File secretPropsFile = project.rootProject.file('.signing/mavencentral.properties')
if (secretPropsFile.exists()) {
    Properties p = new Properties()
    p.load(new FileInputStream(secretPropsFile))
    p.each { name, value ->
        ext[name] = value
    }
} else {
    ext["signing.keyId"] = System.getenv('SIGNING_KEY_ID')
    ext["signing.password"] = System.getenv('SIGNING_PASSWORD')
    ext["signing.secretKeyRingFile"] = System.getenv('SIGNING_SECRET_KEY_RING_FILE')
    ext["ossrhUsername"] = System.getenv('OSSRH_USERNAME')
    ext["ossrhPassword"] = System.getenv('OSSRH_PASSWORD')
    ext["sonatypeStagingProfileId"] = System.getenv('SONATYPE_STAGING_PROFILE_ID')
}

publishing {
    publications {
        release(MavenPublication) {
            groupId GROUP
            artifactId ARTIFACT_ID
            version VERSION_NAME

            if (project.plugins.findPlugin("com.android.library")) {
                artifact("$buildDir/outputs/aar/${project.getName()}-release.aar")
            } else {
                artifact("$buildDir/libs/${project.getName()}-${version}.jar")
            }

            artifact androidSourcesJar

            pom {
                name = ARTIFACT_ID
                description = POM_DESCRIPTION
                url = POM_SCM_URL
                licenses {
                    license {
                        name = POM_LICENCE_NAME
                        url = POM_LICENCE_URL
                    }
                }
                developers {
                    developer {
                        id = POM_DEVELOPER_ID_0
                        name = POM_DEVELOPER_NAME_0
                        email = POM_DEVELOPER_EMAIL_0
                    }
                }
                scm {
                    connection = POM_SCM_CONNECTION
                    developerConnection = POM_SCM_DEV_CONNECTION
                    url = POM_SCM_URL
                }
                withXml {
                    def dependenciesNode = asNode().appendNode('dependencies')

                    project.configurations.implementation.allDependencies.each {
                        def dependencyNode = dependenciesNode.appendNode('dependency')
                        dependencyNode.appendNode('groupId', it.group)
                        dependencyNode.appendNode('artifactId', it.name)
                        dependencyNode.appendNode('version', it.version)
                    }
                }
            }
        }
    }
    repositories {
        maven {
            name = "sonatype"
            url = "https://oss.sonatype.org/service/local/staging/deploy/maven2/"

            credentials {
                username ossrhUsername
                password ossrhPassword
            }
        }
    }
}

signing {
    sign publishing.publications
}

Deploy

Now you can use Gradle to deploy: (assuming the library module to deploy is called library)

gradlew library:build library:publishReleasePublicationToSonatypeRepository

Publish

Log in to Sonatype, and find the library under Staging repositories where you can Close it.

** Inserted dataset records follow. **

(** The part of recovery between the presence checks and the removal. *)
Lemma wp_recover_journal t st (F : Fs K -> Prop) :
  settled t st \/ pending t st ->
  (forall t' st', keep st' = keep st -> Inv (mk t' st') ->
     (clean e -> (forall i, unused st i) -> wedged (mk t' st')) -> F (mk t' st')) ->
  wp e (if bool_decide (is_Some (st !! JournalFile)) then
          do j <- read_journal ;;
          if publishing j && negb (committed j) then rollback j else ret (Ok tt)
        else ret (Ok tt))
    (fun _ s' => exists t' st', s' = mk t' st' /\ settled t' st') F Inv (mk t st).
Proof.
  intros Hi HF. case_bool_decide as Hp.
  2: { apply wp_ret_ok. exists t, st. split; [done|]. destruct Hi as [?|(text & E & _)]; [done|].
       rewrite E in Hp. by destruct Hp. }
  destruct Hp as (text & Hj). pose proof Hi as Hi'. destruct Hi as [Hs|Hp].
  - pose proof Hs as Hs'. unfold settled in Hs'. rewrite Hj in Hs'.
    destruct Hs' as [(Ht & ->)|(Ht & Hr & Hso & ->)].
    + apply wp_bind, (wp_read_journal _ _ _ true text); auto.
      2: intros Hc; by apply HF.
      apply wp_ret_ok. eauto.
    + apply wp_bind, (wp_read_journal _ _ _ false text); auto.
      2: intros Hc; by apply HF.
      apply wp_rollback_old; auto.
      * intros st' Hk. exists old, st'. split; [done|by eapply settled_keep].
      * intros st' Hk. left. by eapply settled_keep.
      * intros st' Hk Hc. apply HF; [done|left; by eapply settled_keep|].
        intros Hcl Hu. split; [done|]. exists st'. split; [done|]. split.
        -- rewrite (keep_lookup st st') by done. by exists text.
        -- intros Hco. apply (Hc Hcl Hu). eapply complete_keep; [|exact Hco]. done.
  - pose proof Hp as (text' & Hj' & Ht & Hr & Hso & Hco & Hb). rewrite Hj in Hj'. injection Hj' as <-.
    apply wp_bind, (wp_read_journal _ _ _ false text); auto.
    2: intros Hc; by apply HF.
    apply wp_rollback_pending; [done|eauto|]. intros t' st' Hp' Hk Hc.
    apply HF; [done|by right|]. intros Hcl Hu. by destruct (Hc Hcl Hu).
Qed.

Definition finished s : Prop := stage s = None /\ (tree s = old \/ tree s = new).
(** No temporary file of an earlier rollback has a name this run would draw. *)
Definition unused_in s : Prop :=
  match stage s with None => True | Some st => forall i, unused st i end.

Lemma wp_recover_locked s :
  Inv s -> wp e recover_locked (fun _ => finished)
             (fun s' => Inv s' /\ (clean e -> unused_in s -> wedged s')) Inv s.
Proof.
  intros Hi. unfold recover_locked.
  apply wp_bind, wp_no_links; [|by split]. apply wp_bind, wp_exists; [simpl|done].
  destruct s as [t [st|]]; simpl; [|by apply wp_ret_ok].
  apply wp_bind, wp_no_links; [|by split]. apply wp_bind, wp_exists; [simpl; unfold staged; simpl|done].
  apply wp_bind. eapply wp_mono.
  1: apply (wp_recover_journal t st (fun s' => Inv s' /\ (clean e -> unused_in (mk t st) -> wedged s')) Hi); auto.
  2,3: done.
  intros _ s' (t' & st' & -> & Hs). apply wp_bind, wp_remove_stage; [done| |].
  - assert (t' = old \/ t' = new) as Ht by (unfold settled in Hs; destruct (st' !! JournalFile); naive_solver).
    apply wp_bind, wp_idle; [done|done|by apply wp_ret_ok|by split|done].
  - intros Hc st'' Hs'. split; [by left|done].
Qed.

(** ** Publication *)

Hypothesis new_small : Forall (fun f => small (df_plaintext f)) files.
Hypothesis locate_normalized : forall p q, locate p = locate q -> normalized p = normalized q.
Hypothesis stage_sync_works : ~ may_fail e (OSyncDir LStage).

Definition name_of (f : DecryptedFile) : str := normalized (df_relative_path f).
Definition old_small (f : DecryptedFile) : Prop := forall b, old !! key f = Some b -> small b.

Lemma wp_acquire (Q : unit -> Fs K -> Prop) (F C : Fs K -> Prop) s :
  Q tt s -> C s -> (~ clean e -> F s) -> wp e acquire Q F C s.
Proof.
  intros HQ HC HF. unfold acquire. apply wp_bind, wp_no_links; [|done].
  apply wp_bind, wp_idle; auto. apply wp_bind, wp_no_links; [|done].
  apply wp_bind, wp_idle; auto. apply wp_idle; auto.
Qed.

Lemma wp_preflight (Q : list str * list K -> Fs K -> Prop) (F C : Fs K -> Prop) fs seen paths s :
  NoDup seen ->
  (Forall (fun f => valid (df_relative_path f)) fs -> NoDup (rev (name_of <$> fs) ++ seen) ->
   Q (rev (name_of <$> fs) ++ seen, paths ++ (key <$> fs)) s) ->
  ((clean e -> ~ (Forall (fun f => valid (df_relative_path f)) fs /\
                  NoDup (rev (name_of <$> fs) ++ seen))) -> F s) ->
  wp e (preflight fs seen paths) Q F C s.
Proof.
  revert seen paths; induction fs as [|f fs IH]; intros seen paths Hnd HQ HF; cbn [preflight].
  { apply wp_ret_ok. rewrite app_nil_r in HQ. by apply HQ. }
  rewrite fmap_cons in HQ. rewrite fmap_cons in HF. rewrite fmap_cons in HQ.
  cbn [rev] in HQ, HF. rewrite <- (assoc_L (++)) in HQ. rewrite <- (assoc_L (++)) in HF. simpl in HQ, HF.
  fold (name_of f). case_bool_decide as Hin.
  { apply wp_ret_err, HF. intros _ (_ & Hd). apply NoDup_app in Hd as (_ & _ & Hd).
    by apply NoDup_cons in Hd as (? & _). }
  apply wp_bind, wp_validate_destination.
  2: { intros Hc. apply HF. intros Hcl (Hv & _). apply Forall_cons in Hv as (Hv & _). by destruct (Hc Hcl). }
  intros Hv. apply IH.
  - by apply NoDup_cons.
  - intros Hvs Hd. rewrite <- (assoc_L (++)). apply HQ; [by constructor|done].
  - intros Hc. apply HF. intros Hcl (Hvs & Hd). apply (Hc Hcl). by apply Forall_cons in Hvs as (_ & ?).
Qed.

(** The staging directory after the files [done] have been staged. *)
Definition staged_to (done : list DecryptedFile) st : Prop :=
  (forall j, st !! NewFile j = df_plaintext <$> done !! j) /\
  (forall j, st !! Backup j = done !! j ≫= (fun f => old !! key f)) /\
  st !! JournalFile = None /\ (forall r, st !! JournalTmp r = None).

Lemma wp_backup (Q : option bytes -> Fs K -> Prop) (F C : Fs K -> Prop) i f st :
  st !! Backup i = None -> st !! JournalFile = None ->
  (old_small f -> Q (compute_digest <$> old !! key f)
     (mk old (match old !! key f with Some b => <[Backup i := b]> st | None => st end))) ->
  (forall st', st' !! JournalFile = None -> C (mk old st')) ->
  (forall st', st' !! JournalFile = None -> (clean e -> ~ old_small f) -> F (mk old st')) ->
  wp e (if bool_decide (is_Some (old !! key f)) then
          do digest <- file_digest (LDest (key f)) ;;
          create_secret_file (Backup i) ;;;
          copy (LDest (key f)) (Backup i) ;;;
          act (OSyncFile (Backup i)) ;;;
          do saved <- file_digest (LStaged (Backup i)) ;;
          if negb (bool_decide (saved = digest)) then
            ret (Err (ConcurrentModification (df_relative_path f)))
          else ret (Ok (Some digest))
        else ret (Ok None)) Q F C (mk old st).
Proof.
  intros Hb Hj HQ HC HF.
  assert (forall b, (<[Backup i := b]> st) !! JournalFile = None) as Hj'
    by (intros b; by rewrite lookup_insert_ne).
  unfold old_small in *. destruct (old !! key f) as [b|] eqn:Eo; cycle 1.
  { rewrite bool_decide_false by by intros (? & ?). by apply wp_ret_ok, HQ. }
  rewrite bool_decide_true by by eexists.
  apply wp_bind, (wp_file_digest _ b); [done| |auto|].
  2: { intros Hc. apply HF; [done|]. intros Hcl Hs. specialize (Hc Hcl). specialize (Hs b eq_refl).
       unfold small in Hs. lia. }
  intros Hsm. assert (forall b', Some b = Some b' -> small b') as Hs by (by intros ? [= <-]).
  apply wp_bind, wp_create_secret_file; auto.
  2: { intros Hc. apply HF; [done|]. intros Hcl _. destruct (Hc Hcl) as (? & ?). congruence. }
  intros _. apply wp_bind, (wp_copy _ _ b); auto.
  apply wp_bind, wp_idle; [done|done| |intros _ Hc; by apply HF|auto].
  assert (content (mk old (<[Backup i := b]> st)) (LStaged (Backup i)) = Some b) as Ec.
  { simpl. unfold staged. simpl. by rewrite lookup_insert_eq. }
  apply wp_bind, (wp_file_digest _ b); [done| |auto|].
  - intros _. rewrite bool_decide_true by done. apply wp_ret_ok. by apply HQ.
  - intros Hc. apply HF; [done|]. intros Hcl _. specialize (Hc Hcl). lia.
Qed.

Lemma lookup_snoc {A} (l : list A) x j :
  (l ++ [x]) !! j = if decide (j = length l) then Some x else l !! j.
Proof.
  case_decide as Hj; [subst; by rewrite list_lookup_middle|].
  destruct (decide (j < length l)%nat); [by rewrite lookup_app_l|].
  rewrite !(proj2 (lookup_ge_None _ j)); [done|lia|rewrite length_app; simpl; lia].
Qed.

Lemma staged_to_snoc done f st :
  staged_to done st ->
  staged_to (done ++ [f])
    (match old !! key f with
     | Some b => <[Backup (length done) := b]> (<[NewFile (length done) := df_plaintext f]> st)
     | None => <[NewFile (length done) := df_plaintext f]> st
     end).
Proof.
  intros (Hn & Hb & Hj & Ht).
  assert (done !! length done = None) as E by (apply lookup_ge_None; lia).
  split_and!.
  - intros j. rewrite lookup_snoc. case_decide; destruct (old !! key f); subst;
      rewrite ?(lookup_insert_ne _ (Backup _)) by done; rewrite ?lookup_insert_eq; auto;
      by rewrite lookup_insert_ne by congruence.
  - intros j. rewrite lookup_snoc. case_decide; subst; simpl.
    + destruct (old !! key f); [by rewrite lookup_insert_eq|]. by rewrite lookup_insert_ne, Hb, E by done.
    + destruct (old !! key f); by rewrite ?lookup_insert_ne by congruence.
  - destruct (old !! key f); by rewrite ?lookup_insert_ne by done.
  - intros r. destruct (old !! key f); by rewrite ?lookup_insert_ne by done.
Qed.

Lemma wp_stage_file (Q : Entry -> Fs K -> Prop) (F C : Fs K -> Prop) done f st :
  staged_to done st ->
  (forall st', old_small f -> staged_to (done ++ [f]) st' -> Q (entry_of f) (mk old st')) ->
  (forall st', st' !! JournalFile = None -> C (mk old st')) ->
  (forall st', st' !! JournalFile = None -> (clean e -> ~ old_small f) -> F (mk old st')) ->
  wp e (stage_file (length done, (f, key f))) Q F C (mk old st).
Proof.
  intros Hst HQ HC HF. pose proof Hst as (Hn & Hb & Hj & Ht).
  assert (done !! length done = None) as E by (apply lookup_ge_None; lia).
  assert (forall b, (<[NewFile (length done) := b]> st) !! JournalFile = None) as Hj'
    by (intros b; by rewrite lookup_insert_ne).
  unfold stage_file. apply wp_bind, wp_create_secret_file; auto.
  2: { intros Hc. apply HF; [done|]. intros Hcl _. destruct (Hc Hcl) as (x & Hx).
       by rewrite Hn, E in Hx. }
  intros _. apply wp_bind, wp_append; auto. apply wp_bind, wp_idle; auto.
  apply wp_bind, wp_exists; [simpl|by apply HC]. apply wp_bind, wp_backup; auto.
  { by rewrite lookup_insert_ne, Hb, E by done. }
  intros Hs. pose proof (staged_to_snoc done f st Hst) as Hst'.
  apply wp_bind, wp_idle; [done|done|by apply wp_ret_ok, HQ| |].
  - intros _ Hc. apply HF; [apply Hst'|]. by intros.
  - apply HC. apply Hst'.
Qed.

After that, you can Release it to publish it, or Drop it to remove it.

You can read further here to automate these steps as well.

Find it

Once published, it will become available on search.maven.org, and developers can include it using something like this as long as the mavenCentral() repo is included:

implementation 'com.pixplicity.example:example:1.3.+'

Next steps

Follow the steps here to configure your CI to deploy.

Troubleshooting

Gradle is unable to sign

The error is a bit incomprehensible from Gradle, but it means it cannot locate the ./signing folder.

Signing error in Sonatype’s portal

The keyserver hkp://pool.sks-keyservers.net is deprecated, and Sonatype can’t verify your gpg key anymore. Switch to keyserver.ubuntu.com in the very first command in this recipe and upload your key again.